(** [render] ends with the step of the posed scene. *)
Lemma render_posed projection modelview eyepos s rt c :
  value (render projection modelview eyepos s rt c) =
  value (update (posed s rt c) rt (S (S (S c)))) /\
  events (render projection modelview eyepos s rt c) =
  [glUseProgram (shaderProg s);
   glUniformMatrix4fv u_projection projection;
   glUniformMatrix4fv u_view modelview;
   glUniform3f u_eyepos eyepos;
   glUniformMatrix4fv u_model (transform (leftLaser (posed s rt c)));
   Model_Draw (model (leftLaser s));
   glUniformMatrix4fv u_model (transform (rightLaser (posed s rt c)));
   Model_Draw (model (rightLaser s));
   glUniformMatrix4fv u_model (transform (factoryParticle s));
   Model_Draw (model (factoryParticle s))] ++
  events (draw_particles (particles s) rt (S (S (S c)))) ++
  events (update (posed s rt c) rt (S (S (S c)))).
Proof.
  destruct (getControllerData_frame s rt c) as (_ & Hp & _). cbn zeta in Hp.
  assert (Hg : shaderProg (value (getControllerData s rt c)) = shaderProg s /\
               leftLaser (value (getControllerData s rt c)) = leftLaser s /\
               rightLaser (value (getControllerData s rt c)) = rightLaser s /\
               factoryParticle (value (getControllerData s rt c)) = factoryParticle s).
  { unfold getControllerData. repeat (rewrite value_bind; cbn beta). cbn [ret value].
    destruct (OVR_SUCCESS _); repeat split; reflexivity. }
  destruct Hg as (Hs & Hl & Hr & Hf).
  split.
  - unfold render. repeat (rewrite value_bind; cbn beta).
    repeat (rewrite cursor_bind; cbn beta). cbn [emit cursor].
    rewrite draw_particles_cursor. reflexivity.
  - unfold render. repeat (rewrite events_bind; cbn beta).
    repeat (rewrite cursor_bind; cbn beta). cbn [emit cursor events].
    rewrite draw_particles_cursor, getControllerData_events.
    change (cursor (getControllerData s rt c)) with (S (S (S c))).
    match goal with
    | |- context [events (update ?st rt ?cc)] => set (U := events (update st rt cc))
    end.
    cbn [app particles set_rightLaser set_leftLaser model set_transform
         factoryParticle shaderProg leftLaser rightLaser].
    rewrite Hp, Hs, Hl, Hr, Hf. reflexivity.
Qed.

End RenderFacts.

Section RenderTheorems.

Context {glm : GLM} {platform : Platform}.

Lemma update_no_model_command s rt c :
  filter is_model_command (events (update s rt c)) = [].
Proof.
  rewrite update_events. cbn zeta.
  rewrite !filter_app, spawn_events, loss_case_events.
  assert (H0 : filter is_model_command (events (haptic_check s rt c)) = []).
  { unfold haptic_check.
    destruct (at0 (fingerTriggerPressed s)); [|reflexivity].
    destruct (at1 (fingerTriggerPressed s)); [|reflexivity].
    cbn [negb]. rewrite events_bind. cbn [std_clock query value cursor events app].
    destruct (cooldown_over (rt_clock rt c) (vibTimer s)); reflexivity. }
  assert (H1 : forall n, filter is_model_command (List.concat (repeat start_pair n)) = []).
  { induction n as [|n IH]; [reflexivity|].
    rewrite repeat_start_pair_S, filter_app, IH. reflexivity. }
  assert (H4 : forall s rt c, filter is_model_command (events (win_case s rt c)) = []).
  { intros s0 rt0 c0. unfold win_case.
    destruct ((co2Count s0 =? 0) && negb (lose s0)); reflexivity. }
  assert (H5 : forall s rt c, filter is_model_command (events (game_reset s rt c)) = []).
  { intros s0 rt0 c0.
    destruct ((win s0 || lose s0) && negb (Buttons (inputstate s0) =? 0)) eqn:E.
    - apply andb_prop in E. destruct E as [Ea Eb].
      apply negb_true_iff in Eb. apply Z.eqb_neq in Eb.
      destruct (game_reset_fires s0 rt0 c0 Ea Eb) as (new & _ & _ & _ & Ee).
      rewrite Ee. reflexivity.
    - now rewrite (game_reset_idle s0 rt0 c0 E). }
  rewrite H0, H4, H5. rewrite update_particles_eq. cbn zeta. cbn [events].
  destruct (particle_loop_events (particles s) s rt (cursor (haptic_check s rt c)))
    as [-> _].
  rewrite H1. reflexivity.
Qed.

Lemma draw_particles_events ps : forall rt c,
  events (draw_particles ps rt c) = flat_map shown ps.
Proof.
  induction ps as [|p ps IH]; intros rt c; [reflexivity|].
  cbn [draw_particles]. repeat (rewrite events_bind; cbn beta).
  cbn [emit events flat_map shown app]. rewrite IH. reflexivity.
Qed.

Lemma filter_model_command_shown ps :
  filter is_model_command (flat_map shown ps) = flat_map shown ps.
Proof.
  induction ps as [|p ps IH]; [reflexivity|].
  cbn [flat_map shown app filter is_model_command]. rewrite IH. reflexivity.
Qed.

(** X6.  [render] shows the scene as it is before the step it ends with:
    it uploads a matrix and draws a model for the left laser, the right
    laser, the factory and then each particle in the order of the list, one
    draw per particle, with the models and the particle matrices the scene
    had when [render] was called; only the two laser matrices are new, laid
    along the hands of this call.  What the step converts or adds is drawn
    by the next call. *)
Theorem X6_render_draws_before_stepping projection modelview eyepos s rt c :
  filter is_model_command (events (render projection modelview eyepos s rt c)) =
  flat_map shown
    (set_transform (leftLaser s) (transform (leftLaser (posed s rt c))) ::
     set_transform (rightLaser s) (transform (rightLaser (posed s rt c))) ::
     factoryParticle s :: particles s).
Proof.
  destruct (render_posed projection modelview eyepos s rt c) as [_ E]. rewrite E.
  rewrite !filter_app, update_no_model_command, draw_particles_events,
    filter_model_command_shown, app_nil_r.
  reflexivity.
Qed.

Lemma haptic_check_events_cases s rt c :
  events (haptic_check s rt c) = [] \/ events (haptic_check s rt c) = stop_pair.
Proof.
  unfold haptic_check.
  destruct (at0 (fingerTriggerPressed s)); [|right; reflexivity].
  destruct (at1 (fingerTriggerPressed s)); [|right; reflexivity].
  cbn [negb]. rewrite events_bind. cbn [std_clock query value cursor events app].
  destruct (cooldown_over (rt_clock rt c) (vibTimer s)); [right|left]; reflexivity.
Qed.

Lemma update_idle_lasers s rt c :
  model (leftLaser s) <> redLaser \/ model (rightLaser s) <> redLaser ->
  let o1 := update_particles s rt (cursor (haptic_check s rt c)) in
  map model (particles (value o1)) = map model (particles s) /\
  co2Count (value o1) = co2Count s /\
  filter is_vibration (events (update s rt c)) = events (haptic_check s rt c).
Proof.
  intros H. cbn zeta. rewrite update_particles_eq. cbn zeta.
  cbn [value particles co2Count set_particles].
  destruct (particle_loop_idle_lasers (particles s) s rt (cursor (haptic_check s rt c)) H)
    as (E1 & E2 & E3).
  rewrite E1, E3. repeat split.
  rewrite update_events. cbn zeta.
  rewrite !filter_app, haptic_check_vibration, spawn_events, loss_case_events,
    win_case_vibration, game_reset_vibration.
  rewrite update_particles_eq. cbn zeta. cbn [events]. rewrite E2.
  cbn [filter app]. now rewrite app_nil_r.
Qed.

Lemma render_vibration projection modelview eyepos s rt c :
  filter is_vibration (events (render projection modelview eyepos s rt c)) =
  filter is_vibration (events (update (posed s rt c) rt (S (S (S c))))).
Proof.
  destruct (render_posed projection modelview eyepos s rt c) as [_ E]. rewrite E.
  rewrite !filter_app, draw_particles_events.
  assert (H : forall ps, filter is_vibration (flat_map shown ps) = []).
  { induction ps as [|p ps IH]; [reflexivity|].
    cbn [flat_map shown app filter is_vibration]. exact IH. }
  rewrite H. reflexivity.
Qed.

(** X5.  A trigger acts one step late.  The colour of a laser is set at
    the end of a step, from the trigger read in the [render] that ran the
    step, and the conversion test of a step looks at the colours it finds: a
    step that starts with a laser that is not red converts no particle,
    leaves the counter and asks for no vibration, whatever the triggers and
    the hands.  The constructor makes both lasers green, so the first
    [render] of a scene converts nothing. *)
Theorem X5_trigger_acts_one_step_late :
  (forall projection modelview eyepos s rt c,
      let s' := value (render projection modelview eyepos s rt c) in
      let hands := rt_GetTrackingState rt (S c) (rt_GetPredictedDisplayTime rt c) in
      inputstate s' = snd (rt_GetInputState rt (S (S c)) (inputstate s)) /\
      model (leftLaser s') = laser_model (at0 (IndexTrigger (inputstate s'))) /\
      model (rightLaser s') = laser_model (at1 (IndexTrigger (inputstate s'))) /\
      transform (leftLaser s') = laser_transform glm_identity (at0 hands) /\
      transform (rightLaser s') = laser_transform glm_identity (at1 hands)) /\
  (forall s rt c,
      model (leftLaser s) <> redLaser \/ model (rightLaser s) <> redLaser ->
      let o1 := update_particles s rt (cursor (haptic_check s rt c)) in
      map model (particles (value o1)) = map model (particles s) /\
      co2Count (value o1) = co2Count s /\
      filter is_vibration (events (update s rt c)) = events (haptic_check s rt c)) /\
  (forall raw rt c projection modelview eyepos rt' c',
      let s0 := value (ColorCubeScene_new raw rt c) in
      let o := render projection modelview eyepos s0 rt' c' in
      model (leftLaser s0) = greenLaser /\ model (rightLaser s0) = greenLaser /\
      (filter is_vibration (events o) = [] \/ filter is_vibration (events o) = stop_pair)).
Proof.
  split; [|split].
  - intros projection modelview eyepos s rt c. cbn zeta.
    destruct (render_posed projection modelview eyepos s rt c) as [E _]. rewrite E.
    destruct (update_lasers_after (posed s rt c) rt (S (S (S c)))) as (Hi & Hl & Hr).
    cbn zeta in Hi, Hl, Hr. rewrite Hi, Hl, Hr.
    unfold posed, getControllerData. repeat (rewrite value_bind; cbn beta).
    cbn [ret value query].
    destruct (OVR_SUCCESS _); repeat split; reflexivity.
  - apply update_idle_lasers.
  - intros raw rt c projection modelview eyepos rt' c'. cbn zeta.
    assert (Hg : model (leftLaser (value (ColorCubeScene_new raw rt c))) = greenLaser /\
                 model (rightLaser (value (ColorCubeScene_new raw rt c))) = greenLaser).
    { unfold ColorCubeScene_new. repeat (rewrite value_bind; cbn beta).
      cbn [ret value]. split; reflexivity. }
    destruct Hg as [Hl Hr]. split; [exact Hl|]. split; [exact Hr|].
    rewrite render_vibration.
    set (s0 := value (ColorCubeScene_new raw rt c)) in *.
    assert (Hp : model (leftLaser (posed s0 rt' c')) <> redLaser \/
                 model (rightLaser (posed s0 rt' c')) <> redLaser).
    { left. unfold posed, getControllerData. repeat (rewrite value_bind; cbn beta).
      cbn [ret value]. destruct (OVR_SUCCESS _);
        cbn [leftLaser set_rightLaser set_leftLaser model set_transform
             set_fingerTriggerPressed set_inputstate set_handPoses];
        rewrite Hl; discriminate. }
    destruct (update_idle_lasers (posed s0 rt' c') rt' (S (S (S c'))) Hp) as (_ & _ & E).
    rewrite E. apply haptic_check_events_cases.
Qed.
(** [np.median] of a float array: [nan] when the array is empty or holds a
    non-finite value. *)
Definition median (xs : list F.float64) : F.float64 :=
  match mapM id xs with
  | None => None
  | Some qs =>
      let s := merge_sort Qcle qs in
      let n := length s in
      if decide (n = 0) then None
      else if decide (n `mod` 2 = 1) then Some (s !!! (n `div` 2))
      else Some ((s !!! (n `div` 2 - 1)%nat + s !!! (n `div` 2)%nat) / 2)%Qc
  end.

(** [a + b] on one-dimensional arrays, with NumPy's broadcasting. *)
Definition np_add (a b : list F.float64) : Py.result (list F.float64) :=
  if decide (length a = length b) then Py.Ok (zip_with F.add a b)
  else if decide (length b = 1)
  then Py.Ok ((λ x, F.add x (b !!! 0)) <$> a)
  else if decide (length a = 1)
  then Py.Ok ((λ y, F.add (a !!! 0) y) <$> b)
  else Py.Raise Py.ValueError.

(** [(xp-lick_x_med)**2] *)
Definition sq_dev (xp : list F.float64) (med : F.float64) : list F.float64 :=
  (λ x, let d := F.sub x med in F.mul d d) <$> xp.

(** [row[s:e]] *)
Definition slice {A} (s e : nat) (row : list A) : list A :=
  take (e - s) (drop s row).

(** [np.where(d2 < radius**2)] on one array: the positions within reach. *)
Definition within (d2 : list F.float64) : list nat :=
  Np.argwhere ((λ d : F.float64,
                  match d with
                  | Some q => bool_decide (q < radius * radius)%Qc
                  | None => false
                  end) <$> d2).

(** <<
    for j in np.arange(len(lickS1)):
        xp=bot_ton_x[i,lickS1[j]:lickE1[j]]
        yp=bot_ton_y[i,lickS1[j]:lickE1[j]]
        zp=bot_ton_z[i,lickS1[j]:lickE1[j]]
        inside=np.where(((xp-lick_x_med)**2 + (yp-lick_y_med)**2 + (zp-lick_z_med)**2) < radius**2)
        if lickE1[j]-lickS1[j]>10 and lickE1[j]-lickS1[j]<35  and np.size(inside)>0:
            contacts.append(lickS1[j]*ts)
    >>
    over the licks still to visit. *)
Fixpoint contact_loop (ton_x ton_y ton_z : list F.float64)
  (lick_x_med lick_y_med lick_z_med : F.float64) (lickS1 lickE1 : list nat)
  : Py.result (list Qc) :=
  match lickS1, lickE1 with
  | s :: lickS1', e :: lickE1' =>
      let xp := slice s e ton_x in
      let yp := slice s e ton_y in
      let zp := slice s e ton_z in
      xy ← np_add (sq_dev xp lick_x_med) (sq_dev yp lick_y_med);
      d2 ← np_add xy (sq_dev zp lick_z_med);
      let inside := within d2 in
      let span := (Z.of_nat e - Z.of_nat s)%Z in
      contacts ← contact_loop ton_x ton_y ton_z
                   lick_x_med lick_y_med lick_z_med lickS1' lickE1';
      mret (if decide ((10 < span)%Z ∧ (span < 35)%Z ∧ 0 < length inside)
            then (Qc_of_Z (Z.of_nat s) * ts)%Qc :: contacts
            else contacts)
  | _, _ => Py.Ok []
  end.
Lemma key_lower_bound_loop_ok fuel : forall l r, bracket l r -> r - l < 2 ^ (Z.of_nat fuel - 1) ->
  exists x, key_lower_bound_loop perm cmp fuel l r = Some x /\ lower_bound_spec perm cmp x.
Proof.
  induction fuel as [|fuel IH]; intros l r Hb Hf; [destruct Hb; simpl in Hf; lia|].
  cbn [key_lower_bound_loop]. fold (c ((l + r) .>> 1)).
  destruct (Z.ltb_spec l r) as [Hlr|]; [|eexists; split; [done|by eapply bracket_lower, bracket_closed]].
  pose proof (mid_between l r Hlr) as Hm. pose proof (halved fuel l r Hlr Hf) as Hd.
  set (m := (l + r) .>> 1) in *.
  destruct (Z.ltb_spec (c m) 0); [apply IH; [by apply (bracket_low l r)|lia]|].
  destruct (Z.eqb_spec (c m) 0); [|apply IH; [apply (bracket_high l r); done || lia|lia]].
  eexists; split; [done|]. destruct Hb. by apply match_lower; [lia|].
Qed.

Lemma below_from l i : 0 <= l -> c l < 0 -> l <= i < n -> c i < 0.
Proof.
  intros Hl H0 Hi. destruct (Z.eq_dec i l) as [->|]; [done|].
  destruct (Z.ltb_spec (c i) 0); [done|]. pose proof (Hsorted l i ltac:(lia) ltac:(lia) ltac:(lia)). lia.
Qed.

Lemma key_find_upper_bound_loop_ok fuel : forall l, 0 <= l <= n -> n - l < Z.of_nat fuel ->
  (forall i, 0 <= i < l -> 0 <= c i) ->
  exists u, key_find_upper_bound_loop perm cmp fuel l n = Some u /\ upper_bound_spec perm cmp u.
Proof.
  induction fuel as [|fuel IH]; intros l Hl Hf Hlow; [lia|].
  cbn [key_find_upper_bound_loop]. fold (c l). destruct (Z.ltb_spec l n).
  - destruct (Z.ltb_spec (c l) 0).
    + eexists; split; [done|]. split; [lia|]. split; [done|]. intros i ?. by apply (below_from l); lia.
    + apply IH; [lia..|]. intros i ?. destruct (Z.eq_dec i l) as [->|]; [lia|]. apply Hlow. lia.
  - eexists; split; [done|]. split; [lia|]. split; [done|]. lia.
Qed.

Lemma key_find_lower_bound_loop_ok fuel : forall l, 0 <= l <= n -> n - l < Z.of_nat fuel ->
  (forall i, 0 <= i < l -> 0 < c i) ->
  exists x, key_find_lower_bound_loop perm cmp fuel l n = Some x /\ lower_bound_spec perm cmp x.
Proof.
  induction fuel as [|fuel IH]; intros l Hl Hf Hlow; [lia|].
  cbn [key_find_lower_bound_loop]. fold (c l). destruct (Z.ltb_spec l n).
  - destruct (Z.ltb_spec (c l) 0); [|destruct (Z.eqb_spec (c l) 0)].
    + eexists; split; [done|]. split; simpl; [lia|]. split; [done|]. intros i ?. by apply (below_from l); lia.
    + eexists; split; [done|]. by apply match_lower; [lia|].
    + apply IH; [lia..|]. intros i ?. destruct (Z.eq_dec i l) as [->|]; [lia|]. apply Hlow. lia.
  - eexists; split; [done|]. split; simpl; [lia|]. split; [done|]. lia.
Qed.

(** The result of a search is determined by its specification. *)
Lemma upper_bound_unique u v : upper_bound_spec perm cmp u -> upper_bound_spec perm cmp v -> u = v.
Proof.
  intros (Hu & Hul & Hur) (Hv & Hvl & Hvr). destruct (Z.lt_trichotomy u v) as [H|[H|H]]; [|done|].
  - specialize (Hur u ltac:(lia)). specialize (Hvl u ltac:(lia)). lia.
  - specialize (Hvr v ltac:(lia)). specialize (Hul v ltac:(lia)). lia.
Qed.
Lemma lower_bound_not_before x y : lower_bound_spec perm cmp x -> lower_bound_spec perm cmp y ->
  ~ kx_i x < kx_i y.
Proof.
  intros (Hi & Hil & Hx) (Hj & Hjl & _) Hlt. specialize (Hjl (kx_i x) ltac:(lia)).
  destruct (kx_p x =? -1); [specialize (Hx (kx_i x) ltac:(lia)); lia|lia].
Qed.
Lemma lower_bound_unique x y : lower_bound_spec perm cmp x -> lower_bound_spec perm cmp y -> x = y.
Proof.
  intros Hx Hy. pose proof (lower_bound_not_before x y Hx Hy). pose proof (lower_bound_not_before y x Hy Hx).
  destruct x as [i p], y as [j q]; simpl in *. assert (j = i) as -> by lia. f_equal.
  destruct Hx as (Hi & _ & Hx), Hy as (_ & _ & Hy); simpl in *.
  destruct (Z.eqb_spec p (-1)), (Z.eqb_spec q (-1)); try lia.
  - destruct Hy as (? & ? & _). specialize (Hx i ltac:(lia)). lia.
  - destruct Hx as (? & ? & _). specialize (Hy i ltac:(lia)). lia.
Qed.

Lemma whole_bracket : bracket 0 n.
Proof. split_and!; lia. Qed.

Lemma upper_ok b : exists u, upper b perm cmp = Some u /\ upper_bound_spec perm cmp u.
Proof.
  destruct b; simpl.
  - apply key_upper_bound_loop_ok; [apply whole_bracket|].
    pose proof (binary_fuel_enough n Hsize). by rewrite Z.sub_0_r.
  - apply key_find_upper_bound_loop_ok; unfold linear_fuel; lia.
Qed.
Lemma lower_ok b : exists x, lower_by b perm cmp = Some x /\ lower_bound_spec perm cmp x.
Proof.
  destruct b; simpl.
  - apply key_lower_bound_loop_ok; [apply whole_bracket|].
    pose proof (binary_fuel_enough n Hsize). by rewrite Z.sub_0_r.
  - apply key_find_lower_bound_loop_ok; unfold linear_fuel; lia.
Qed.
End Correct.

(** [C26]. On a sorted node every search method terminates within its fuel and finds
    the bounds: [upper] returns the position before which no key is above the searched
    key and from which all are; [lower_by] the matching position and its slot when the
    key is present, otherwise the insertion position and slot -1. *)
Theorem key_bound_correct b perm cmp : node_sorted perm cmp -> 0 <= kp_size perm ->
  (forall i, 0 <= i < kp_size perm -> 0 <= kp_elem perm i) ->
  (exists u, upper b perm cmp = Some u /\ upper_bound_spec perm cmp u) /\
  (exists x, lower_by b perm cmp = Some x /\ lower_bound_spec perm cmp x).
Proof. intros Hs Hn He. split; [by apply upper_ok | by apply lower_ok]. Qed.

(** Binary and linear search agree on a sorted node, so [key_bound]'s choice
    of method does not change any result. *)
Theorem key_bound_methods_agree max_size m m' perm cmp : node_sorted perm cmp -> 0 <= kp_size perm ->
  (forall i, 0 <= i < kp_size perm -> 0 <= kp_elem perm i) ->
  upper (key_bound max_size m) perm cmp = upper (key_bound max_size m') perm cmp /\
  lower_by (key_bound max_size m) perm cmp = lower_by (key_bound max_size m') perm cmp.
Proof.
  intros Hs Hn He. split.
  - destruct (upper_ok perm cmp Hs Hn (key_bound max_size m)) as (u & -> & Hu),
      (upper_ok perm cmp Hs Hn (key_bound max_size m')) as (v & -> & Hv).
    f_equal. by eapply upper_bound_unique.
  - destruct (lower_ok perm cmp Hs Hn He (key_bound max_size m)) as (x & -> & Hx),
      (lower_ok perm cmp Hs Hn He (key_bound max_size m')) as (y & -> & Hy).
    f_equal. by eapply lower_bound_unique.
Qed.

Lemma elem_nonneg x i : 0 <= kp_elem (Permuted x) i.
Proof. simpl. unfold elem. change 15 with (Z.ones 4). rewrite Z.land_ones by lia. by apply Z.mod_pos_bound. Qed.

(** A node with keys 10, 20, 30 in slots 0, 2, 1, searched for 20. *)
Definition example_perm : key_permuter := Permuted 0x1203.
Definition example_cmp (p : Z) : Z := compare 20 (get [10; 30; 20] p).
Lemma example_sorted : node_sorted example_perm example_cmp.
Proof.
  intros i j Hi Hj Hc. change (kp_size example_perm) with 3 in Hj.
  assert (i = 0 \/ i = 1) as [->| ->] by lia; [vm_compute; done|].
  assert (j = 2) as -> by lia. vm_compute in Hc. done.
Qed.
Lemma key_bound_correct_witness :
  exists x, lower_by key_bound_binary example_perm example_cmp = Some x /\ kx_i x = 1 /\ kx_p x = 2.
Proof.
  destruct (proj2 (key_bound_correct key_bound_binary example_perm example_cmp example_sorted
    ltac:(vm_compute; congruence) ltac:(intros; apply elem_nonneg))) as (x & Hx & _).
  exists x. split; [done|]. vm_compute in Hx. by injection Hx as <-.
Defined.
Lemma key_bound_methods_agree_witness :
  lower_by (key_bound 15 bound_method_linear) example_perm example_cmp =
  lower_by (key_bound 15 bound_method_binary) example_perm example_cmp.
Proof.
  apply (key_bound_methods_agree 15 bound_method_linear bound_method_binary); [apply example_sorted|..].
  - vm_compute. congruence.
  - intros. apply elem_nonneg.
Defined.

################

**Task brief**
Each line above that contains the word "searched" should be returned.

**Answer for the task**
    the bounds: [upper] returns the position before which no key is above the searched
(** A node with keys 10, 20, 30 in slots 0, 2, 1, searched for 20. *)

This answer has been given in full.